Intuition behind Work

Question

I have a doubt in understanding the intuition behind the concept of work. First of all, I think this isn't duplicate, I've searched on the site, and the closest thing I've found was this post which is different than what I'm struggling here to understand.

Well, let me show an example of what I mean: momentum. For me, defining the "quantity of motion" to be $p = mv$ is pretty obvious, the amount of motion should be proportional to how fast the thing is moving and how much thing that's making the movement. Position, velocity, acceleration, those all have obvious interpretations too. But what about work ?

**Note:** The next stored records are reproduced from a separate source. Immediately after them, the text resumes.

Definition LegacyAssembler : Assembler := trait_defaults project.
Definition context_assembler (a : ContextAssembler) : Assembler :=
  mk_trait (ctx_assemble a) (fun turns _ => ctx_assemble a turns) (Some (ca_system_prompt a))
    (assembler_context_key a) (prefix_fingerprint a).
End Ctx.

(** ** Mentions, character by character *)

Section Mentions.
Context (fs : FileSystem) (root : str) (cap : Z).

(** A mention can begin at the start of a line, after a space, and after
    another at sign. *)
Definition opens (prev : option char) : bool :=
  match prev with None => true | Some c => (c =? 32) || (c =? 64) || (c =? 10) end.

Definition block_of (token : str) : str := if is_nil token then [] else inline_file fs token root cap.

(** The text with the block of every token behind it: [token] is the one being
    read. *)
Fixpoint expand_spec (prev : option char) (token : option str) (s : str) : str :=
  match s with
  | [] => match token with Some tok => block_of tok | None => [] end
  | c :: s' =>
      match token with
      | Some tok =>
          if is_ws c then block_of tok ++ c :: expand_spec (Some c) None s'
          else c :: expand_spec None (Some (tok ++ [c])) s'
      | None =>
          c :: (if (c =? 64) && opens prev then expand_spec None (Some []) s' else expand_spec (Some c) None s')
      end
  end.

Lemma spec_token s : forall tok,
  expand_spec None (Some tok) s
  = let end_ := default (length s) (find_ws s) in
    take end_ s ++ block_of (tok ++ take end_ s) ++ expand_spec (Some 64) None (drop end_ s).
Proof using Type.
  induction s as [|c s IH]; intros tok; cbn [expand_spec find_ws]; [by rewrite app_nil_r, app_nil_r|].
  destruct (is_ws c) eqn:Hc.
  - cbn. rewrite app_nil_r. destruct (Z.eqb_spec c 64) as [->|]; done.
  - rewrite IH. cbv zeta. destruct (find_ws s) as [n|] eqn:E; cbn [default from_option id length take drop app].
    + rewrite <- !app_assoc. done.
    + rewrite <- !app_assoc. done.
Qed.

Lemma spec_skip s : forall prev n,
  find_char s 64 = Some n ->
  expand_spec prev None s
  = take (S n) s ++ (if opens (match n with O => prev | S m => s !! m end)
                     then expand_spec None (Some []) (drop (S n) s) else expand_spec (Some 64) None (drop (S n) s)).
Proof using Type.
  induction s as [|c s IH]; intros prev n; cbn [find_char expand_spec]; [done|].
  destruct (Z.eqb_spec c 64) as [->|Hc].
  - intros [= <-]. cbn. by destruct (opens prev).
  - destruct (find_char s 64) as [m|] eqn:E; [|done]. intros [= <-]. cbn [andb].
    rewrite (IH (Some c) m) by done. cbn [take drop app]. by destruct m.
Qed.

Lemma spec_none s : forall prev, find_char s 64 = None -> expand_spec prev None s = s.
Proof using Type.
  induction s as [|c s IH]; intros prev; cbn [find_char expand_spec]; [done|].
  destruct (c =? 64); [done|]. destruct (find_char s 64); [done|]. intros _. cbn. by rewrite IH.
Qed.

Lemma find_char_Some s c n : find_char s c = Some n -> (n < length s)%nat /\ forall m x, (m < n)%nat -> s !! m = Some x -> x <> c.
Proof using Type.
  revert n. induction s as [|d s IH]; intros n; cbn; [done|]. destruct (Z.eqb_spec d c).
  - intros [= <-]. split; [lia|]. lia.
  - destruct (find_char s c) as [m|]; [|done]. intros [= <-]. destruct (IH m eq_refl) as [? Hm]. split; [lia|].
    intros [|k] x Hk; cbn; [by intros [= ->]|]. apply Hm. lia.
Qed.

Lemma loop_spec fuel : forall rest prev out,
  (length rest < fuel)%nat -> Forall (fun c => c <> 10) rest -> opens prev = true ->
  mentions_loop fs fuel rest root cap out = out ++ expand_spec prev None rest.
Proof using Type.
  induction fuel as [|fuel IH]; intros rest prev out Hf Hlf Hp; [lia|]. cbn [mentions_loop].
  destruct (find_char rest 64) as [n|] eqn:E; [|by rewrite spec_none].
  destruct (find_char_Some _ _ _ E) as [Hn Hb]. rewrite (spec_skip _ prev n E).
  assert ((n =? 0)%nat || bool_decide (rest !! (n - 1)%nat = Some 32)
          = opens match n with O => prev | S m => rest !! m end) as ->.
  { destruct n as [|m]; [by rewrite Hp|]. cbn [Nat.eqb orb]. replace (S m - 1)%nat with m by lia.
    destruct (rest !! m) as [x|] eqn:Hx; [|apply lookup_ge_None in Hx; lia].
    pose proof (Hb m x ltac:(lia) Hx). rewrite list.Forall_lookup in Hlf. pose proof (Hlf m x Hx). cbn [opens].
    rewrite (proj2 (Z.eqb_neq x 64)), (proj2 (Z.eqb_neq x 10)) by done. rewrite !orb_false_r.
    destruct (Z.eqb_spec x 32) as [->|]; [by rewrite bool_decide_true|rewrite bool_decide_false; congruence]. }
  assert (forall k, Forall (fun c => c <> 10) (drop k rest)) as Hd by (intros k; by apply Forall_drop).
  clear Hp. destruct (opens _); cbn [negb]; cycle 1.
  { rewrite (IH _ (Some 64)) by (done || apply Hd || (rewrite length_drop; lia)). by rewrite <- app_assoc. }
  rewrite spec_token. cbv zeta. set (after := drop (S n) rest). set (end_ := default (length after) (find_ws after)).
  cbn [app]. unfold block_of. destruct (is_nil (take end_ after)) eqn:Et.
  - apply is_nil_true in Et. rewrite Et. cbn [app].
    assert (drop end_ after = after) as ->.
    { rewrite <- (take_drop end_ after) at 2. by rewrite Et. }
    rewrite (IH _ (Some 64)) by (done || apply Hd || (unfold after; rewrite length_drop; lia)). by rewrite <- app_assoc.
  - rewrite (IH _ (Some 64)) by (done || (unfold after; rewrite drop_drop; apply Hd) || (unfold after; rewrite !length_drop; lia)).
    by rewrite <- !app_assoc.
Qed.

Lemma spec_newline s : forall prev tok rest,
  Forall (fun c => c <> 10) s ->
  expand_spec prev tok (s ++ 10 :: rest) = expand_spec prev tok s ++ 10 :: expand_spec None None rest.
Proof using Type.
  assert (forall rest, expand_spec (Some 10) None rest = expand_spec None None rest) as Hlf.
  { intros [|c rest]; [done|]. done. }
  induction s as [|c s IH]; intros prev tok rest; cbn [app expand_spec].
  - intros _. destruct tok as [tok|]; cbn; by rewrite Hlf.
  - intros [Hc Hs]%list.Forall_cons. destruct tok as [tok|].
    + destruct (is_ws c); rewrite IH by done; [by rewrite <- app_assoc|done].
    + destruct (_ && _); by rewrite IH.
Qed.

Lemma lines_spec s : forall cur out,
  Forall (fun c => c <> 10) cur ->
  fold_left (fun out line =>
      let '(body, newline) :=
        match strip_suffix [10] line with Some b => (b, [10]) | None => (line, []) end in
      out ++ expand_line_mentions fs body root cap ++ newline) (split_inclusive s cur) out
  = out ++ expand_spec None None (cur ++ s).
Proof using Type.
  assert (forall l, Forall (fun c => c <> 10) l -> expand_line_mentions fs l root cap = expand_spec None None l) as Hline.
  { intros l Hl. unfold expand_line_mentions. by rewrite (loop_spec _ _ None) by (done || lia). }
  induction s as [|c s IH]; intros cur out Hcur; cbn [split_inclusive].
  - rewrite app_nil_r. destruct cur as [|d cur]; cbn [is_nil fold_left]; [by rewrite app_nil_r|].
    assert (strip_suffix [10] (d :: cur) = None) as ->.
    { destruct (strip_suffix [10] (d :: cur)) as [b|] eqn:E; [|done]. exfalso. unfold strip_suffix in E.
      destruct (strip_prefix _ _) as [r|] eqn:E'; [|done]. apply strip_prefix_Some in E'.
      apply (f_equal (@rev Z)) in E'. rewrite rev_involutive in E'. cbn in E'. rewrite E' in Hcur.
      apply list.Forall_app in Hcur as [_ H]. by inversion H. }
    rewrite Hline by done. by rewrite app_nil_r.
  - destruct (Z.eqb_spec c 10) as [->|Hc]; cbn [fold_left].
    + assert (strip_suffix [10] (cur ++ [10]) = Some cur) as ->.
      { unfold strip_suffix. rewrite rev_app_distr. cbn. by rewrite rev_involutive. }
      rewrite IH, Hline by constructor || done. rewrite spec_newline by done. cbn. by rewrite <- !app_assoc.
    + rewrite IH by (apply list.Forall_app; split; [done|by apply list.Forall_singleton]). by rewrite <- app_assoc.
Qed.

Lemma contains_find s c : contains_char s c = false -> find_char s c = None.
Proof using Type.
  unfold contains_char. induction s as [|d s IH]; cbn; [done|]. rewrite orb_false_iff. intros [Hd Hs].
  rewrite Z.eqb_sym, Hd. by rewrite IH.
Qed.
End Mentions.

(** ** Where a mention reads *)

(** A path below [root] by its components, none of them [..]. *)
Definition inside (root p : str) : Prop :=
  exists l, components p = components root ++ l /\ CParent ∉ l.

Lemma split_slash_infix s : forall cur x, x ∈ split_slash s cur -> infix_of x (cur ++ s).
Proof.
  induction s as [|c s IH]; intros cur x; cbn [split_slash].
  - rewrite app_nil_r. intros ->%list_elem_of_singleton. exists [], []. by rewrite app_nil_r.
  - destruct (Z.eqb_spec c 47) as [->|].
    + intros [->|H]%elem_of_cons.
      * by exists [], (47 :: s).
      * apply IH in H as (a & b & E). exists (cur ++ 47 :: a), b. rewrite <- app_assoc. cbn in *. by rewrite E.
    + intros H. apply IH in H. by rewrite <- app_assoc in H.
Qed.

Lemma segment_parent b s : CParent ∈ segment b s -> s = lit "..".
Proof.
  unfold segment. destruct (is_nil s); [by intros ?%elem_of_nil|].
  destruct (str_eqb s (lit ".")); [destruct b; intros H; [by apply list_elem_of_singleton in H|by apply elem_of_nil in H]|].
  destruct (str_eqb s (lit "..")) eqn:E; [by intros _; apply str_eqb_eq|]. by intros ?%list_elem_of_singleton.
Qed.

Lemma segments_parent c : contains c (lit "..") = false -> CParent ∉ concat (map (segment false) (split_slash c [])).
Proof.
  intros Hc Hin. apply list_elem_of_In, in_concat in Hin as (l & Hl & Hp).
  apply in_map_iff in Hl as (x & <- & Hx). apply list_elem_of_In, segment_parent in Hp as ->.
  apply list_elem_of_In, split_slash_infix in Hx as (a & b & E).
  assert (contains c (lit "..") = true) as Ht; [|congruence]. apply contains_spec. by exists a, b.
Qed.

Lemma components_slash_any a n :
  a <> [] -> components (a ++ 47 :: n) = components a ++ concat (map (segment false) (split_slash n [])).
Proof.
  intros Ha. unfold components. rewrite split_slash_app.
  destruct (split_slash_cons a []) as (x & l & E). rewrite E. cbn [app]. rewrite map_app, concat_app, app_assoc.
  by destruct a.
Qed.

Lemma push_inside root c : root <> [] -> is_absolute c = false -> contains c (lit "..") = false -> inside root (push_path root c).
Proof.
  intros Hr Ha Hc. unfold push_path. rewrite Ha. destruct (is_nil root) eqn:En; [by apply is_nil_true in En|]. cbn [orb].
  destruct (ends_with_slash root) eqn:Es.
  - unfold ends_with_slash in Es. destruct (rev root) as [|d r] eqn:Er; [done|]. apply Z.eqb_eq in Es as ->.
    apply (f_equal (@rev Z)) in Er. rewrite rev_involutive in Er. cbn in Er. subst root. clear Hr En.
    rewrite <- app_assoc. cbn [app]. destruct (decide (rev r = [])) as [->|Hr].
    + exists (concat (map (segment false) (split_slash c []))). split; [done|by apply segments_parent].
    + exists (concat (map (segment false) (split_slash c []))). split; [|by apply segments_parent].
      rewrite !components_slash_any by done. cbn. by rewrite app_nil_r.
  - exists (concat (map (segment false) (split_slash c []))). split; [|by apply segments_parent].
    by apply components_slash_any.
Qed.

Lemma inline_file_inside fs1 fs2 rel root cap :
  root <> [] -> (forall p, inside root p -> fs_open_read fs1 p = fs_open_read fs2 p) -> inline_file fs1 rel root cap = inline_file fs2 rel root cap.
Proof.
  intros Hr Hfs. unfold inline_file. cbv zeta. set (c := default rel (strip_prefix (lit "./") rel)).
  destruct (starts_with c (lit "/")) eqn:Ha; [done|]. destruct (contains c (lit "..")) eqn:Hc; [done|]. cbn [orb].
  rewrite (Hfs (push_path root c)); [done|]. apply push_inside; [done| |done].
  destruct c as [|x c]; [done|]. unfold starts_with in Ha. cbn in *. by destruct (Z.eqb_spec 47 x) as [<-|]; [|apply Z.eqb_neq].
Qed.

Lemma expand_spec_ext fs1 fs2 root cap s :
  (forall tok, inline_file fs1 tok root cap = inline_file fs2 tok root cap) ->
  forall prev tok, expand_spec fs1 root cap prev tok s = expand_spec fs2 root cap prev tok s.
Proof.
  intros H. assert (forall tok, block_of fs1 root cap tok = block_of fs2 root cap tok) as Hb.
  { intros tok. unfold block_of. by destruct (is_nil tok). }
  induction s as [|c s IH]; intros prev tok; cbn [expand_spec]; [by destruct tok|].
  destruct tok as [tok|]; [destruct (is_ws c); by rewrite ?Hb, IH|]. f_equal. destruct (_ && _); apply IH.
Qed.

Lemma expand_mentions_eq fs root cap text : expand_mentions fs text root cap = expand_spec fs root cap None None text.
Proof.
  unfold expand_mentions. destruct (contains_char text 64) eqn:E; cbn [negb].
  - by rewrite lines_spec.
  - symmetry. by apply spec_none, contains_find.
Qed.

(** ** Turns *)

Section Turns.
Context (fs : FileSystem) (root : str) (caps : Caps).

Definition expand_turn (t : Turn) : Turn :=
  match t with TUser content ts => TUser (expand_mentions fs content root (cap_inline_file caps)) ts | other => other end.
Definition cap_turn (t : Turn) : Turn :=
  if cap_tool_result caps =? 0 then t
  else match t with
       | TToolResult call_id tool result duration => TToolResult call_id tool (truncate_body result (cap_tool_result caps)) duration
       | other => other
       end.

I've already heard that "work is the amount of force that was used to make the movement", however, if that's the case, shouldn't we define work simply as the component of the force in the direction of movement ? Why do we multiply by distance ? In other words, how do we get a "feeling" of what's work intuitively so that the equation defining it simply states mathematically our intuition ?

Thanks very much in advance.

Answer 1

If you want a lengthy-but-most-thorough answer, the link that Dan posted with his comment will help out a lot. However, since you're appealing to intuition (and I believe that training one's intuition is very important in learning physics) I'll try to give a simpler answer. I won't do quite as well, but here we go:

First, like it's been said, it's not correct to say that "work is the amount of force that was used to make the movement." Work is the amount of energy used to make the movement. To understand this intuitively, it sometimes helps to think about how the motion could move the object up—up a hill, for example. If something moves up against earth's gravity, it gains potential energy. As it moves down a hill, it can get that energy back. If you let a ball or a car roll down a hill, and then down another hill twice as high, it won't be going twice as fast at the bottom, only about 40% faster ($K_{\text{E}}=\frac12mv^2$; double the energy doesn't mean double the velocity). This isn't really a great example, but tying energy to gravitational potential energy could help your intuition swallow this.

Now why do we multiply by distance? Maybe you've had to push a car sometime in your life. I don't think that anything makes me more tired than running behind a car trying to push it along. Again, how tired you get pushing something is not a scientific quantity, but it might help you think about it another way. If you push a car that's stuck, it doesn't move. You've gone no distance, and even though there was a lot of force involved, you did no work, and the car doesn't move. Its momentum doesn't increase either, for that matter. Once you get it moving, you follow it along to get it up to speed, and it just kills your legs. But you're applying a force to an object as it moves over a certain distance. That's how we measure work.

Well, I'm sure that's not the best answer, but everyone has to train their intuition to understand this in their own way. I don't know if this is the way I understand it, but it might be a stepping-stone to it. Anyway, kudos to you for asking! I hope this helps.

Answer 2

I think of work as encoding a human value judgement about how useful a certain application of force is for a certain displacement.

This is based on the formula $W=\vec F \cdot \vec d = \|\vec F \|\|\vec d \| \cos \theta$, which I read as $W= (\|\vec F \| \cos \theta) \|\vec d \| $.

I.e. $\cos \theta$ ranges from -1 to 1 and shows how "useful" $\vec F$ would be for a displacement $ \vec d $.

For example, if I want to move my kitchen table, $\cos \theta$ encodes the idea that even if I use all my strength to push it towards the floor, it will be totally useless for moving my table since in this case $W= (\|\vec F \| \cos 90°) \|\vec d \| = (\|\vec F \| 0) \|\vec d \|=0$

That is, if I put in a ton of force but get no work done, I should reevaluate my methods.

The best use of my strength would be to push the table in exactly the same direction as I want it to go, because then $\cos 0° = 1$, and none of my effort is wasted. $\cos 180° = -1$ so I'd waste no effort in getting the opposite of what I want.

Just to expand on this intuition, we can rearrange the formula:

$$\frac{W}{\|\vec F \|\|\vec d \|}=\frac{\vec F \cdot \vec d }{\|\vec F \|\|\vec d \|}=\cos \theta$$

If you consider a triangle in the unit sphere with hypotenuse length one, if you take "one step" from the origin to the tip of the hypotenuse $\cos \theta $ tells you how much you moved in the $x$-direction.

The same is true for any two vectors. If you have $\vec{v}$ and $\vec{w}$, if you walk "one step" along $\vec{v}$, the cosine of the angle between them tells you how much you've walked in the $\vec{w}$ direction.

The same idea is why $\cos \theta$ of two vectors is the correlation between them.

So to me, work captures the idea of "how much displacement am I getting from what I'm putting in?". It will rarely be 100%.